Мы все ещё говорили шепотом…
– Наследие, – так же тихо ответила она. – Это тайна. Но когда-нибудь, я скажу тебе, кто я. Но теперь не время…
Она льнула ко мне, я взял её голову в ладони и посмотрев в самую глубину светящихся, оранжевых глаз, с огромными, расширившимися зрачками, запинаясь, прошептал:
– Я люблю тебя. Я люблю тебя больше самой жизни. Я любил тебя всегда, даже когда не родился. Ты – моя жизнь.
– Я знаю, – сказала она и поцеловала меня. – И я люблю тебя, Андрей. Потому что ты свет, освещающий мой путь и разгоняющий тьму…
И ещё долгая ночь была у нас впереди, чтобы повторять друг другу эти слова, каждый раз как будто слыша их впервые…
Следующим вечером пришёл приказ выступать. Наш батальон должен был дислоцироваться на группе северных островов, чтобы блокировать отступление повстанцев. Я влез в панцирь, застегнул все лямки и замки, надел шлем, щёлкнув клипсой на подбородке, закинул за плечи ящик с боезарядами, взял в руки тяжеленный «деструктор» – так люди называли лазерную пушку для прикрытия наступления пехоты, имевшую особую дальность, мощность выстрела и пробивную способность. В каждом взводе был такой «пулемётчик», а я руководил всеми расчетами в батальоне. Кирсанов целый день находился в штабе полка, но вечером полетел с нами на позицию, а Юля командовала двумя батальонами. Мы загрузились в шаттлы и полетели в точку выброски, свесив ноги с открытых бортов, околдованные красотой Каррэвена.
Розовый закат тонул в пламенеющем море, на востоке поднимались, в сверкающем звёздами ультрамариновом небе, три луны. Когда мы прибыли на позицию, была уже ночь. Батальоны окопались посреди джунглей, готовясь к ночной атаке повстанцев. Горели костры, офицеры командовали, завершая оборонительные приготовления.

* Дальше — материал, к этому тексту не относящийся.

(** One turn of the [for port in self.ports] loop. *)
Definition check_one_port (py : interpreter) (port : pystr) : res unit :=
  match int_of_str py port with
  | Ok p =>
    if p <=? 0 then
      Raise (SystemExit (u "ERROR: Given port '" ++ str_of_Z p
                         ++ u "' is not a positive integer"))
    else if negb ((1024 <=? p) && (p <=? 64000)) then
      Raise (SystemExit (u "ERROR: Given port '" ++ str_of_Z p
                         ++ u "' is not in the range [1024, 64000]"))
    else Ok tt
  | Raise ValueError =>
    Raise (SystemExit (u "ERROR: Given port '" ++ port
                       ++ u "' is not a positive integer"))
  | Raise e => Raise e
  end.

Fixpoint for_each_port (py : interpreter) (ports : list pystr) : res unit :=
  match ports with
  | [] => Ok tt
  | port :: rest => _ <- check_one_port py port ;; for_each_port py rest
  end.

Fixpoint map_int (py : interpreter) (ports : list pystr) : res (list Z) :=
  match ports with
  | [] => Ok []
  | port :: rest =>
    p <- int_of_str py port ;; ps <- map_int py rest ;; Ok (p :: ps)
  end.

(** [ports] is [sys.argv[1:4]]; the result is the new [self.ports]. *)
Definition check_port (py : interpreter) (ports : list pystr)
  : res (list Z) :=
  p0 <- getitem ports 0 ;;
  p1 <- getitem ports 1 ;;
  duplicate <-
    (if pystr_eqb p0 p1 then Ok true
     else p2 <- getitem ports 2 ;;
          Ok (pystr_eqb p0 p2 || pystr_eqb p1 p2)) ;;
  if duplicate : bool then Raise (SystemExit (u "ERROR: Duplicate ports given"))
  else _ <- for_each_port py ports ;; map_int py ports.

Definition valid_dt_request (packet : bytes) : prog bool :=
  if negb (length packet =? 6)%nat then
    print (u "ERROR: Packet length incorrect for a DT_Request, dropping packet") ;;;
    ret false
  else
    b0 <~ lift (getitem packet 0) ;;
    b1 <~ lift (getitem packet 1) ;;
    let magic_num := Z.shiftl (byte_val b0) 8 + byte_val b1 in
    if negb (magic_num =? MAGIC_NUM) then
      print (u "ERROR: Packet magic number is incorrect, dropping packet") ;;;
      ret false
    else
      b2 <~ lift (getitem packet 2) ;;
      b3 <~ lift (getitem packet 3) ;;
      let packet_type := Z.shiftl (byte_val b2) 8 + byte_val b3 in
      if negb (packet_type =? 0x0001) then
        print (u "ERROR: Packet is not a DT_Request, dropping packet") ;;;
        ret false
      else
        b4 <~ lift (getitem packet 4) ;;
        b5 <~ lift (getitem packet 5) ;;
        let request_type := Z.shiftl (byte_val b4) 8 + byte_val b5 in
        if negb ((request_type =? REQUEST_DATE) || (request_type =? REQUEST_TIME))
        then
          print (u "ERROR: Packet has invalid type, dropping packet") ;;;
          ret false
        else ret true.

(** [text.encode('utf-8')] on the value [tell_it_what_it_is] returned. *)
Definition encode_text (text : option pystr) : res bytes :=
  match text with
  | Some s => utf8_encode s
  | None => Raise AttributeError
  end.

(** [current_time] is what [datetime.datetime.now()] returned. *)
Definition create_response (current_time : datetime) (language : pystr)
    (request_type : Z) : res bytes :=
  textual_representation <-
    tell_it_what_it_is current_time language request_type ;;
  let magic_no := MAGIC_NUM in
  let packet_type := 0x0002 in
  let lang_code :=
    if pystr_eqb language English then 0x0001
    else if pystr_eqb language Maori then 0x0002 else 0x0003 in
  let year := year current_time in
  let month := month current_time in
  let day := day current_time in
  let hour := hour current_time in
  let minute := minute current_time in
  encoded <- encode_text textual_representation ;;
  let length := Z.of_nat (length encoded) in
  f_magic <- to_bytes 2 magic_no ;;
  f_type <- to_bytes 2 packet_type ;;
  f_lang <- to_bytes 2 lang_code ;;
  f_year <- to_bytes 2 year ;;
  f_month <- to_bytes 1 month ;;
  f_day <- to_bytes 1 day ;;
  f_hour <- to_bytes 1 hour ;;
  f_minute <- to_bytes 1 minute ;;
  f_length <- to_bytes 1 length ;;
  f_text <- encode_text textual_representation ;;
  Ok (f_magic ++ f_type ++ f_lang ++ f_year ++ f_month ++ f_day ++ f_hour
      ++ f_minute ++ f_length ++ f_text).

(** The three sockets [open_and_bind_socket] leaves in the server; [select]
    only returns members of [self.sockets]. *)
Inductive sock := ensock | masock | gersock.
(** X8: the countdown in action.  With the countdown at [k + 1] and the
    timer running, the first [k] ticks do nothing but count down: none of
    them enters the executor or touches a task.  The tick after them finds
    the countdown used up and enters the executor. *)
Theorem attempt_at_last_tick (d : Z) (k : nat) (w : world) :
  m_timerComplete w = false →
  m_heartBeatDelayInMins w = Z.of_nat (S k) →
  (∀ n, (n ≤ k)%nat →
     ∃ w', run d (replicate n do_timer_elapsed) w = Some w' ∧
       executor_entries (log w') = executor_entries (log w) ∧
       m_heartBeatDelayInMins w' = Z.of_nat (S k) - Z.of_nat n ∧
       tasks w' = tasks w) ∧
  ∃ w'', run d (replicate (S k) do_timer_elapsed) w = Some w'' ∧
    executor_entries (log w'') = S (executor_entries (log w)) ∧
    m_heartBeatDelayInMins w'' = 0.
Proof.
  intros Htimer Hdelay. split.
  - intros n Hn.
    destruct (ticks_wait d n w Htimer) as (w' & Hrun & Hd' & He' & _ & _ & Hts' & _);
      [lia|].
    exists w'. repeat split; try done. by rewrite Hd', Hdelay.
  - destruct (ticks_wait d k w Htimer)
      as (w' & Hrun & Hd' & He' & Ht' & _); [lia|].
    exists (handle_timer_trigger_done w'). split.
    { rewrite replicate_S_end, run_app, Hrun.
      transitivity (run d [do_timer_elapsed] w'); [reflexivity|].
      by rewrite (run_cons d _ _ w' _ (step_timer_running d w' Ht')). }
    pose proof (handle_timer_trigger_entries w') as Hentries.
    rewrite decide_True in Hentries by lia.
    destruct (handle_timer_trigger_frame w') as (_ & Hd & _).
    rewrite Hentries, Hd, He'. split; lia.
Qed.

Lemma attempt_at_last_tick_witness :
  ∃ w'',
    run 5 (replicate 3 do_timer_elapsed)
      (set_heartBeatDelayInMins 3 (start_writer alice presence_writer))
      = Some w'' ∧
    executor_entries (log w'') = 1%nat ∧
    m_heartBeatDelayInMins w'' = 0.
Proof.
  destruct (attempt_at_last_tick 5 2
              (set_heartBeatDelayInMins 3 (start_writer alice presence_writer)))
    as (_ & w'' & Hrun & Hentries & Hdelay).
  - vm_compute. reflexivity.
  - vm_compute. reflexivity.
  - exists w''. split; [exact Hrun|]. split; [|exact Hdelay].
    etrans; [exact Hentries | vm_compute; reflexivity].
Defined.

(** X9: ticks while a round is in flight.  With the flag set and the
    countdown used up, every tick enters the executor and is skipped there:
    no round begins, no task and no continuation is added, and the countdown
    goes on falling below zero. *)
Theorem ticks_skipped_while_in_flight (d : Z) (n : nat) :
  ∀ w,
    m_timerComplete w = false →
    m_isCallInProgress w = true →
    m_heartBeatDelayInMins w ≤ 1 →
    ∃ w',
      run d (replicate n do_timer_elapsed) w = Some w' ∧
      executor_entries (log w') = (executor_entries (log w) + n)%nat ∧
      rounds_begun (log w') = rounds_begun (log w) ∧
      filter is_presence_call (log w') = filter is_presence_call (log w) ∧
      tasks w' = tasks w ∧
      continuations w' = continuations w ∧
      m_isCallInProgress w' = true ∧
      m_heartBeatDelayInMins w' = m_heartBeatDelayInMins w - Z.of_nat n.
Proof.
  induction n as [|n IH]; intros w Htimer Hflag Hdelay.
  - exists w. repeat split; try done; simpl; lia.
  - pose proof (handle_timer_trigger_entries w) as Hentries.
    rewrite decide_True in Hentries by lia.
    destruct (handle_timer_trigger_frame w) as (_ & Hd & _ & Ht).
    destruct (handle_timer_trigger_dropped w Hflag)
      as (Hf & Hrounds & Hts & Hcs & Hcalls).
    destruct (IH (handle_timer_trigger_done w))
      as (w' & Hrun & He' & Hr' & Hc' & Hts' & Hcs' & Hf' & Hd');
      [congruence | done | lia |].
    exists w'. split.
    { change (replicate (S n) do_timer_elapsed)
        with (do_timer_elapsed :: replicate n do_timer_elapsed).
      by rewrite (run_cons d _ _ w _ (step_timer_running d w Htimer)). }
    rewrite He', Hr', Hc', Hts', Hcs', Hd', Hentries, Hrounds, Hcalls, Hts, Hcs, Hd.
    repeat split; try done; lia.
Qed.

– Они пойдут оттуда! – Сказал подошедший к нам Кирсанов. – Нужно быть готовыми. Их гонят с севера на юг, берут в клещи. Наша задача прижать гадов к берегу. Занимайте оборону здесь и здесь! Эй, вы, да отлипнете уже друг от друга, Андрей, каракатица, а ну марш сюда!!

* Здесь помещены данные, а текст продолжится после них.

Definition validateSessionControlHeader (header : option FrameHeader) : check :=
  reject_if (bool_decide (header = None)) (invalidFrame "header" "is required");;
  reject_if (negb (GetProtocolVersion header =? protocolVersion))
    (unsupportedVersion "header.protocol_version");;
  reject_if (negb (len (GetTunnelId header) =? TunnelIDBytes))
    (invalidFrame "header.tunnel_id" "must be 16 bytes");;
  reject_if (negb (len (GetRequestId header) =? 0))
    (invalidFrame "header.request_id" "must be empty for session control");;
  reject_if (negb (GetSequence header =? 0))
    (invalidFrame "header.sequence" "must be zero for session control");;
  reject_if (negb (GetTrafficClass header =? TRAFFIC_CLASS_CONTROL_AUTH))
    (invalidFrame "header.traffic_class" "must be control/auth").

(** ** Hello *)

Fixpoint validateSupportedVersions_loop (seen : gset Z) (foundVersion : bool) (versions : list Z) :
    result frame_error bool :=
  match versions with
  | [] => Ok foundVersion
  | version :: rest =>
      reject_if (bool_decide (version ∈ seen))
        (invalidFrame "hello.supported_protocol_versions" "contains a duplicate");;
      validateSupportedVersions_loop ({[version]} ∪ seen)
        (if version =? protocolVersion then true else foundVersion) rest
  end.

Definition validateSupportedVersions (versions : list Z) : check :=
  reject_if ((len versions =? 0) || (MaxSupportedVersions <? len versions))
    (invalidFrame "hello.supported_protocol_versions" "has invalid length");;
  foundVersion ← validateSupportedVersions_loop ∅ false versions;
  reject_if (negb foundVersion) (unsupportedVersion "hello.supported_protocol_versions").

(** The loop [validateCapabilities], [validateTrafficClasses] and
    [validateRoutes] share, over their own vocabulary. *)
Fixpoint validate_values (field : string) (known : Z -> bool) (unspecified : Z)
    (seen : gset Z) (values : list Z) : check :=
  match values with
  | [] => Ok tt
  | value :: rest =>
      reject_if (negb (known value) || (value =? unspecified))
        (invalidFrame field "contains an unknown value");;
      reject_if (bool_decide (value ∈ seen)) (invalidFrame field "contains a duplicate");;
      validate_values field known unspecified ({[value]} ∪ seen) rest
  end.

Definition validateCapabilities (capabilities : list Z) : check :=
  reject_if (MaxCapabilities <? len capabilities)
    (invalidFrame "hello.capabilities" "has invalid length");;
  validate_values "hello.capabilities" knownCapability CAPABILITY_UNSPECIFIED ∅ capabilities.

Definition validateTrafficClasses (classes : list Z) : check :=
  reject_if ((len classes =? 0) || (MaxTrafficClasses <? len classes))
    (invalidFrame "hello.traffic_classes" "has invalid length");;
  validate_values "hello.traffic_classes" knownTrafficClass TRAFFIC_CLASS_UNSPECIFIED ∅ classes.

Definition validateRoutes (routes : list Z) : check :=
  reject_if ((len routes =? 0) || (MaxAdvertisedRoutes <? len routes))
    (invalidFrame "hello.route_ids" "has invalid length");;
  validate_values "hello.route_ids" knownRoute ROUTE_ID_UNSPECIFIED ∅ routes.

Definition validateLimits (limits : option Limits) : check :=
  match limits with
  | None => Err (invalidFrame "hello.limits" "is required")
  | Some l =>
      reject_if ((max_frame_bytes l =? 0) || (MaxEncodedFrameBytes <? max_frame_bytes l))
        (invalidFrame "hello.limits.max_frame_bytes" "is outside v1 bounds");;
      reject_if ((max_data_bytes l =? 0) || (MaxDataBytes <? max_data_bytes l))
        (invalidFrame "hello.limits.max_data_bytes" "is outside v1 bounds");;
      reject_if (max_frame_bytes l <=? max_data_bytes l)
        (invalidFrame "hello.limits.max_frame_bytes" "must exceed max_data_bytes");;
      reject_if ((max_message_bytes l <? max_data_bytes l) || (MaxMessageBytes <? max_message_bytes l))
        (invalidFrame "hello.limits.max_message_bytes" "is outside v1 bounds");;
      reject_if ((max_in_flight_requests l =? 0) || (MaxInFlightRequests <? max_in_flight_requests l))
        (invalidFrame "hello.limits.max_in_flight_requests" "is outside v1 bounds");;
      reject_if ((max_metadata_entries l =? 0) || (MaxMetadataEntries <? max_metadata_entries l))
        (invalidFrame "hello.limits.max_metadata_entries" "is outside v1 bounds");;
      reject_if ((max_metadata_value_bytes l =? 0) ||
                 (MaxMetadataValueBytes <? max_metadata_value_bytes l))
        (invalidFrame "hello.limits.max_metadata_value_bytes" "is outside v1 bounds");;
      reject_if ((max_credit_bytes l =? 0) || (MaxCreditBytes <? max_credit_bytes l))
        (invalidFrame "hello.limits.max_credit_bytes" "is outside v1 bounds")
  end.

Definition validateGatewayOutHello (hello : option GatewayOutHello) : check :=
  match hello with
  | None => Err (invalidFrame "hello" "is required")
  | Some h =>
      reject_if (negb (len (goh_instance_id h) =? InstanceIDBytes))
        (invalidFrame "hello.instance_id" "must be 16 bytes");;
      validateSupportedVersions (goh_supported_protocol_versions h);;
      validateCapabilities (goh_capabilities h);;
      validateTrafficClasses (goh_traffic_classes h);;
      validateRoutes (goh_route_ids h);;
      validateLimits (goh_limits h)
  end.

С последней фразой он обратился к нам с Юлей, потому что в течении последних суток мы не отходили друг от друга дальше, чем на пару метров. Я улыбнулся Юле, и бросился к Кирсанову.
– Ставь пушку здесь, – приказал он мне, и когда уходил, я заметил мелькнувшую на его лице улыбку.
Я установил гнездо, посадил в него ствол пушки, проверил заряд, затвор, дуло, прицел. Все было в исправности. Стрелком на этой позиции был землянин Джон, а заряжающим паренёк-хиншу по имени Петер, ещё только три месяца проходящий срочную службу, и который меня боготворил. Он называл меня «мастер Эндрю», и мои друзья из-за этого смеялись надо мной. Но прозвище так и осталось, тем более, что почти вся дивизия говорила по-английски, а на своём родном мы общались только между собой. Так что кличка прилипла. Я велел Петеру притащить коробки с ядерными батареями, и отпустил его. Расширил и углубил позиции, поработав лопатой, чтобы было максимально удобно целиться и чтобы стрелки, в случае чего, могли иметь свободный угол обстрела сто восемьдесят градусов. Продумал возможные отходы, сразу подобрав несколько точек смены огневой позиции, оборудовал в этих точках гнезда, спрятал заряды, договорился с товарищами по окопу, когда и как я буду бегать мимо них по позициям. Одним словом, я подготовился с обычной своей тщательностью и дотошностью, не упуская мелочей, как и учили меня в любимой моей, но навсегда потерянной Аризоне, по всей военной науке.